» Exercise requirements: Each line of the data below from the one holding "Definition split (s" to the one holding "Definition lowerLetter (c", inclusive, is to be reproduced exactly; no other line belongs in the answer.

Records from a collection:
□ □ □ □ □

(** X11: [fetch] changes no file other than the ledgers of the configured
    exchange accounts, and makes no directory: a path that names another
    file than the ledger [trades/<name>.yaml] of each such account reads
    after [fetch] as it read before. *)
Theorem fetch_writes_only_ledgers
        (env : Ledger.fetch_env) (db : BuchfinkDB) (keyword : option string)
        (s s' : Ledger.fetch_state) (p : string) :
  Ledger.fetch env db keyword s = Ok s' ->
  (forall a n, In a (accounts db) -> contains_key "exchange" a = true ->
               dget "name" a = Some n ->
               normpath p <> normpath (Ledger.ledger_path n)) ->
  load_yaml (Ledger.disk s') p = load_yaml (Ledger.disk s) p
  /\ Ledger.folders s' = Ledger.folders s.
Proof.
  unfold Ledger.fetch, get_all_accounts; intros Hrun Hp.
  assert (Hkept : dget (normpath p) (Ledger.disk s')
                  = dget (normpath p) (Ledger.disk s)
                  /\ Ledger.folders s' = Ledger.folders s).
  { refine (for_each_invariant_in
              (fun t => dget (normpath p) (Ledger.disk t)
                        = dget (normpath p) (Ledger.disk s)
                        /\ Ledger.folders t = Ledger.folders s)
              (Ledger.fetch_account env db keyword) (accounts db)
              _ s s' (conj eq_refl eq_refl) Hrun).
    intros a t t' Ha (Ht & Hf) Hstep; rewrite <- Ht, <- Hf.
    apply (fetch_account_frame env db keyword a t t' p Hstep).
    intros Hex n Hn; exact (Hp a n Ha Hex Hn). }
  destruct Hkept as (Hd & Hf); unfold load_yaml; rewrite Hd; auto.
Qed.

Lemma fetch_writes_only_ledgers_witness :
  exists s',
    Ledger.fetch Scenario.exchange_ok
      (Scenario.db_of [Scenario.kraken1; Scenario.cold]) None
      {| Ledger.disk := Scenario.disk_without_trades;
         Ledger.folders := data_folders; Ledger.messages := [] |}
    = Ok s'
    /\ load_yaml (Ledger.disk s') "./cold.yaml"
       = Ok (YMap [("balances", YSeq [])])
    /\ load_yaml (Ledger.disk s') "trades/kraken1.yaml"
       = Ok (YMap [("trades", YSeq (Ledger.serialize_trades
                                      [Scenario.trade1; Scenario.trade2]))]).
Proof.
  eexists; split; [vm_compute; reflexivity|].
  split; [|vm_compute; reflexivity].
  refine (proj1 (fetch_writes_only_ledgers Scenario.exchange_ok
                   (Scenario.db_of [Scenario.kraken1; Scenario.cold]) None
                   {| Ledger.disk := Scenario.disk_without_trades;
                      Ledger.folders := data_folders; Ledger.messages := [] |}
                   _ "./cold.yaml" eq_refl _)).
  intros a n [<-|[<-|[]]] Hex Hn; [|discriminate Hex].
  injection Hn as <-; vm_compute; discriminate.
Defined.
(** * A shallow embedding of the Wordle solver (src/wordle-solver.ts)

    Strings are sequences of 8-bit code units ([string] / [list ascii]);
    JavaScript numbers are integers (exact below 2^53) plus [NaN]; the
    frequency table, a JS object used as a dictionary keyed by one-letter
    strings, is a [gmap ascii Z]; [Set]s of letters are [gset ascii].
    The solver object is a record threaded through a small state-and-exception
    monad; [console.log] output is not modelled. *)

From Stdlib Require Import ZArith List Ascii String Permutation Sorted Lia.
From stdpp Require Import gmap strings list fin_maps.

Local Open Scope string_scope.
Local Open Scope Z_scope.

(** * Definitions *)

(** ** JavaScript built-ins used by the source *)

(** [s.split("")] *)
Definition split (s : string) : list ascii := list_ascii_of_string s.

(** [letters.join("")] *)
Definition join (letters : list ascii) : string := string_of_list_ascii letters.

(** [s[index]]; [None] is [undefined]. *)
Definition charAt (s : string) (index : nat) : option ascii := split s !! index.

(** [s.includes(letter)] for a one-letter string [letter]. *)
Definition includes (s : string) (letter : ascii) : bool :=
  existsb (Ascii.eqb letter) (split s).

(** [s.slice(start)] *)
Definition slice (s : string) (start : nat) : string := join (drop start (split s)).

(** [toLowerCase] on one code unit: A-Z and the Latin-1 capitals. *)
Definition lowerLetter (c : ascii) : ascii :=
  let n := nat_of_ascii c in
  if ((65 <=? n) && (n <=? 90) || (192 <=? n) && (n <=? 214)
      || (216 <=? n) && (n <=? 222))%nat
  then ascii_of_nat (n + 32) else c.

Definition toLowerCase (s : string) : string := join (map lowerLetter (split s)).

(** Callbacks of [filter], [every] and [forEach] receive the element and its
    index. *)
Fixpoint filterFrom {A} (f : A → nat → bool) (l : list A) (index : nat) : list A :=
  match l with
  | [] => []
  | x :: r => if f x index then x :: filterFrom f r (S index) else filterFrom f r (S index)
  end.

Fixpoint everyFrom {A} (f : A → nat → bool) (l : list A) (index : nat) : bool :=
  match l with
  | [] => true
  | x :: r => f x index && everyFrom f r (S index)
  end.

Fixpoint forEachFrom {A St} (f : A → nat → St → St) (l : list A) (index : nat) (s : St) : St :=
  match l with
  | [] => s
  | x :: r => forEachFrom f r (S index) (f x index s)
  end.

(** A JavaScript number: an integer or [NaN]. *)
Inductive num := Num (z : Z) | NaN.

(** [acc + table[letter]]: adding [undefined] gives [NaN], and [NaN] stays. *)
Definition addLookup (acc : num) (v : option Z) : num :=
  match acc, v with
  | Num x, Some y => Num (x + y)
  | _, _ => NaN
  end.

Definition sub (a b : num) : num :=
  match a, b with
  | Num x, Num y => Num (x - y)
  | _, _ => NaN
  end.

(** [Array.prototype.sort(cmp)]: a stable sort; [b] is moved before [a] only
    when [cmp a b > 0] (a [NaN] result counts as [0]). *)
Definition isPositive (v : num) : bool :=
  match v with Num z => 0 <? z | NaN => false end.

Fixpoint insertBy {A} (cmp : A → A → num) (a : A) (l : list A) : list A :=
  match l with
  | [] => [a]
  | b :: r => if isPositive (cmp a b) then b :: insertBy cmp a r else a :: b :: r
  end.

Definition sortBy {A} (cmp : A → A → num) (l : list A) : list A :=
  foldr (insertBy cmp) [] l.

(** ** utils: zip *)

(** [xs.map((x, i) => [x, ys[i]])] *)
Definition zip {X Y} (xs : list X) (ys : list Y) : list (X * option Y) :=
  imap (λ i x, (x, ys !! i)) xs.

(** ** The solver object *)

Record WordleSolver := mkSolver {
  corpus : list string;
  startingWord : option string;
  guessesAndScores : list (string * string);
  logging : bool;
  guessLength : nat;
}.

Definition withCorpus (c : list string) (this : WordleSolver) : WordleSolver :=
  mkSolver c (startingWord this) (guessesAndScores this) (logging this) (guessLength this).

Definition withHistory (h : list (string * string)) (this : WordleSolver) : WordleSolver :=
  mkSolver (corpus this) (startingWord this) h (logging this) (guessLength this).

Definition withStartingWord (w : option string) (this : WordleSolver) : WordleSolver :=
  mkSolver (corpus this) w (guessesAndScores this) (logging this) (guessLength this).

(** The three [throw new Error(...)] of [score]. *)
Inductive Error :=
  | GuessLengthError
  | ScoreLengthError
  | InvalidScoreLetters (letters : list ascii).

Inductive outcome (A : Type) :=
  | Returned (a : A)
  | Thrown (e : Error).
Arguments Returned {A} a.
Arguments Thrown {A} e.

(** A method: from the object before the call to its outcome and the object
    after it (on a throw, the object as it was when the error was raised). *)
Definition M (A : Type) : Type := WordleSolver → outcome A * WordleSolver.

□ □ □ □ □

» Answer to this task:
Definition split (s : string) : list ascii := list_ascii_of_string s.

(** [letters.join("")] *)
Definition join (letters : list ascii) : string := string_of_list_ascii letters.

(** [s[index]]; [None] is [undefined]. *)
Definition charAt (s : string) (index : nat) : option ascii := split s !! index.

(** [s.includes(letter)] for a one-letter string [letter]. *)
Definition includes (s : string) (letter : ascii) : bool :=
  existsb (Ascii.eqb letter) (split s).

(** [s.slice(start)] *)
Definition slice (s : string) (start : nat) : string := join (drop start (split s)).

(** [toLowerCase] on one code unit: A-Z and the Latin-1 capitals. *)
Definition lowerLetter (c : ascii) : ascii :=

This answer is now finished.